Editor's note
This week’s stories share a quieter theme: revisiting foundations.
From growth and yield models being rebuilt, to canopy reconstruction with standard cameras, to consolidated protection maps, several examples point to underlying systems being updated rather than entirely new layers being added.
As AI tools become more capable, they rely increasingly on the quality of the data and models beneath them. Improving those foundations may not be the most visible form of innovation, but it tends to have long-term impact.
This week is less about disruption, and more about maintenance—of models, interfaces, and shared information structures that forestry depends on.
Axel
WHAT GOT ME THINKING
Canada Invests $5.9M to Rebuild Forest Growth Models from Scratch
University of Alberta professor Robert Froese is leading an eight-year project to replace Alberta's two aging forest growth and yield models—GYPSY and the Mixedwood Growth Model—with a modern generation built on remote sensing data. Funded by industry giants including Canfor, West Fraser, Weyerhaeuser, and Tolko, the new models will handle long rotations, genetic improvements, carbon storage, and climate change effects that the old tools weren't designed for.
Axel’s notes:
What stood out here is the decision to modernize something that most people rarely talk about: growth and yield models.

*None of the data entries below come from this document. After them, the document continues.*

Lemma keeps_drain_loop t q : keeps bridge_db I (drain_loop t q).
Proof.
  induction q as [|[delay frame | delay] r IH]; cbn [drain_loop].
  - apply keeps_ret.
  - destruct (delay <? t); [|apply keeps_set_inbox].
    repeat first [apply keeps_on_ai_event | exact IH | keeps_bridge].
  - destruct (delay <? t); repeat keeps_bridge.
Qed.

Lemma keeps_drain final : keeps bridge_db I (_drain_ai_events final).
Proof.
  unfold _drain_ai_events.
  repeat first [apply keeps_drain_loop | keeps_bridge].
Qed.

Lemma keeps_handle msg : keeps bridge_db I (handle_twilio_event msg).
Proof.
  unfold handle_twilio_event.
  repeat first [apply keeps_drain | keeps_bridge].
Qed.

Lemma keeps_start : keeps bridge_db I start.
Proof.
  unfold start. apply keeps_bind; [|intro; apply keeps_ai_send].
  intros s Hs. destruct (dial (outside s)) as [|[k|] r]; exact Hs.
Qed.

(** The media-stream handler. *)
Lemma keeps_handler_event t p : keeps handler_db I (handler_event t p).
Proof. intros h Hh. apply HI, Hh. Qed.

Lemma keeps_on_bridge {A} b (m : M bridge_world A) :
  keeps bridge_db I m -> keeps handler_db I (on_bridge b m).
Proof.
  intros Hm h Hh. unfold on_bridge.
  generalize (Hm (mk_bw b (world_of h)) Hh).
  destruct (m (mk_bw b (world_of h))) as [r s]. intro H. exact H.
Qed.

Lemma keeps_media_loop incoming : keeps handler_db I (media_loop incoming).
Proof.
  induction incoming as [|[msg | | e] rest IH]; cbn [media_loop].
  - apply keeps_raise.
  - apply keeps_bind; [|intro; apply keeps_bind; [|intro; exact IH]].
    + destruct msg; try apply keeps_ret; try apply keeps_raise.
      apply keeps_bind; [intros h Hh; exact Hh | intro].
      apply keeps_bind; [apply keeps_handler_event | intro].
      apply keeps_on_bridge, keeps_start.
    + intros h Hh. destruct (bridge h) as [b|]; [|exact Hh].
      apply (keeps_on_bridge b _ (keeps_handle msg) h Hh).
  - apply keeps_ret.
  - apply keeps_raise.
Qed.

Lemma keeps_media_stream incoming : keeps handler_db I (media_stream incoming).
Proof.
  intros h Hh. unfold media_stream.
  generalize (keeps_media_loop incoming h Hh).
  destruct (media_loop incoming h) as [r h1]. cbn [snd]. intro H1.
  destruct r as [u|e].
  - apply HI. exact H1.
  - destruct (is_Exception e).
    + apply HI. apply HI. exact H1.
    + apply HI. exact H1.
Qed.

End Keeping.

Lemma db_ok_closed : store_closed db_ok.
Proof.
  split; [|split; [|split]]; intros.
  - apply db_ok_save_event; assumption.
  - apply db_ok_upsert_lead; assumption.
  - apply db_ok_mark_qualified; assumption.
  - apply db_ok_create_callback; assumption.
Qed.

(** X4 (every call keeps the keys of the database). Starting from a database
    with distinct positive primary keys and at most one lead per phone, the
    database is of that kind again after a brain is created, after every
    invocation of [ingest_user_text], after [simulate_conversation], after
    [twilio_qualify] and after a whole run of the media-stream handler
    [media_stream], whatever the backend, the realtime session and the
    telephony side deliver and whether the run returns or raises. *)
Theorem calls_keep_keys :
  forall (d : db),
    db_ok d ->
    (forall phone sid, db_ok (store (VanessaBrain phone sid d)))
    /\ (forall json_loads be text secs st,
          db_ok (store (snd (ingest_user_text json_loads be text secs
                               (mk_world st d)))))
    /\ (forall json_loads phone us secs,
          db_ok (store (snd (simulate_conversation json_loads phone us secs d))))
    /\ (forall sid from speech digits,
          db_ok (snd (twilio_qualify sid from speech digits d)))
    /\ (forall incoming sid b dl rd rf fd,
          db_ok (database (world_of
                   (snd (media_stream incoming
                           (mk_handler sid b (mk_env d dl rd rf fd))))))).
Proof.
  intros d H. split; [|split; [|split; [|split]]]; intros.
  - apply db_ok_upsert_lead, H.
  - apply (keeps_ingest db_ok db_ok_closed). exact H.
  - apply (keeps_simulate_loop db_ok db_ok_closed).
    apply db_ok_upsert_lead, H.
  - unfold twilio_qualify.
    repeat match goal with
           | |- context [if ?b then _ else _] => destruct b
           end; cbn [snd]; try exact H; apply db_ok_save_event, H.
  - apply (keeps_media_stream db_ok db_ok_closed). exact H.
Qed.

Lemma calls_keep_keys_witness :
  db_ok sample_db
  /\ db_ok (store (snd (ingest_user_text loads_nothing mumbling_backend
                          "hello?" 8 (sample_world 0))))
  /\ db_ok (database (world_of
              (snd (media_stream [Receives start_msg; ReceivesNone]
                      (new_handler both_env))))).
Proof.
  assert (H := sample_db_ok).
  split; [exact H|].
  destruct (calls_keep_keys sample_db H) as (_ & H2 & _ & _ & H5).
  split; [apply H2 | apply H5].
Defined.

(* ===================================================================== *)
(** * Further properties of the turn-based orchestrator *)
(* ===================================================================== *)

Section TurnFacts.

Variable json_loads : string -> result pyval.

(** An invocation on an open call whose backend raises. *)
Lemma ingest_backend_raises (be : backend) (text : string) (secs : Z)
    (w : world) (e : exn) :
  ConversationState.closed (state w) = false ->
  be (last6 (ConversationState.history (state w) ++ [mk_message "user" text]))
     (ConversationState.last_response_id (state w)) = Raise e ->
  ingest_user_text json_loads be text secs w
  = (Raise e,
     mk_world (heard text secs (state w))
       (save_event "TURN"
          (turn_payload text (ConversationState.elapsed_sec (state w)))
          (ConversationState.call_sid (state w)) (store w))).
Proof.
  intros Hopen Hbe. run_py. rewrite Hopen. run_py. rewrite Hbe. reflexivity.
Qed.

(** An invocation on an open call whose backend answers, written out up
    to the decision step. *)
Lemma ingest_open_run (be : backend) (text : string) (secs : Z) (w : world)
    (txt : string) (rid : option string) :
  ConversationState.closed (state w) = false ->
  be (last6 (ConversationState.history (state w) ++ [mk_message "user" text]))
     (ConversationState.last_response_id (state w)) = Ok (txt, rid) ->
  let a := extract_analysis (json_loads (PyStr.strip txt)) in
  let st := answered rid (heard text secs (state w)) in
  let d2 := turn_store text txt rid a w in
  ingest_user_text json_loads be text secs w
  = match find_lead_by_phone (ConversationState.phone (state w)) d2 with
    | None =>
        (Ok (ReplyTurn [] a Continue (ConversationState.elapsed_sec st)),
         mk_world st d2)
    | Some lead =>
        if Lead.id lead =? 0 then
          (Ok (ReplyTurn (lead_dict lead) a Continue
                 (ConversationState.elapsed_sec st)),
           mk_world st d2)
        else
          match _decide_and_apply a (Lead.id lead) (mk_world st d2) with
          | (Ok (Some o), w3) =>
              (Ok (ReplyTurn
                     (snapshot (ConversationState.phone (state w3)) (store w3))
                     a (Decided o) (ConversationState.elapsed_sec (state w3))),
               mk_world (closed_with o (state w3)) (store w3))
          | (Ok None, w3) =>
              (Ok (ReplyTurn (lead_dict lead) a Continue
                     (ConversationState.elapsed_sec (state w3))), w3)
          | (Raise e, w3) => (Raise e, w3)
          end
    end.
Proof.
  destruct w as [[ph sid hist el cl oc lr] d].
  cbn [state store ConversationState.closed ConversationState.history
       ConversationState.last_response_id ConversationState.phone].
  intros Hopen Hbe. subst cl. cbv zeta.
  unfold turn_store, answered, heard, analysis_fields, turn_payload,
    raw_payload, snapshot.
  run_py. rewrite Hbe. run_py.
  set (a := extract_analysis (json_loads (PyStr.strip txt))).
  match goal with
  | |- context [snd (upsert_lead ?p ?fs ?d)] =>
      set (d2 := snd (upsert_lead p fs d))
  end.
  clearbody d2.
  destruct (find_lead_by_phone ph d2) as [lead|]; [|reflexivity].
  unfold lead_dict.
  cbv beta iota delta [get get_or lookup truthy String.eqb Ascii.eqb Bool.eqb].
  destruct (Lead.id lead =? 0); cbn [negb]; [reflexivity|].
  destruct (_decide_and_apply a (Lead.id lead) _) as [[[o|]|e] w3];
    reflexivity.
Qed.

These models sit quietly underneath planning systems, harvest forecasts, carbon calculations, and investment decisions. Many were developed decades ago for different climatic assumptions and rotation patterns. Updating them is not headline-grabbing work, but it directly affects the reliability of everything built on top.
As AI tools become better at handling complex reasoning and running large-scale scenarios, the importance of reviewing base models increases. Smarter systems amplify whatever logic they are given. That makes foundational research like this worth paying attention to.
Swedish Startup EcoVibes Turns Forest Sounds into Biodiversity Data
SLU doctoral students Christian Höök and Mathias Kristoferqvist launched EcoVibes from Örnsköldsvik, Sweden. Their AI software identifies species—capercaillie, three-toed woodpecker, and others—by analyzing audio from sensors placed in forests, no field visits required. Having already processed 2,700+ hours of recordings, the startup has joined BizMaker's incubator and is running pilots with forestry companies and government agencies.
DeepForest: Standard Drone Cameras Now See Through the Canopy
Researchers from Johannes Kepler University, Helmholtz Center, and Leipzig University published DeepForest—an AI system using 3D convolutional neural networks and synthetic-aperture focal stacking to reconstruct spectral data through entire forest volumes using standard multispectral drone cameras. Accuracy improved 2–12x over conventional imaging, with field tests achieving MSE = 0.05, enabling full 3D NDVI mapping. The low hardware cost makes it a scalable alternative to LiDAR for carbon accounting and biodiversity monitoring.
Skogforsk: Boom-Tip Control Makes Novice Harvester Operators 9.5% Faster
A Skogforsk field experiment with 18 student operators (Komatsu 911 equipped with Smart Crane) found that boom-tip control—where the operator steers the crane tip directly rather than each individual joint—cut crane task time by 9.5% in thinning-like conditions. Since crane work accounts for up to 90% of harvester operating time in thinning, the authors recommend boom-tip control be made standard on new machines and integrated into all operator training programs.
Sweden's Forest Industries Update Unified Protected Area Map
Triona has updated the data behind their web map consolidating all of Sweden's formally protected and voluntarily set-aside forest areas — national parks, nature reserves, biotope protections, and industry-voluntary areas — into one publicly accessible platform. Commissioned by Sweden's largest forest owners, the tool gives politicians, researchers, and the public a complete picture of where roughly 25% of Swedish forests are protected.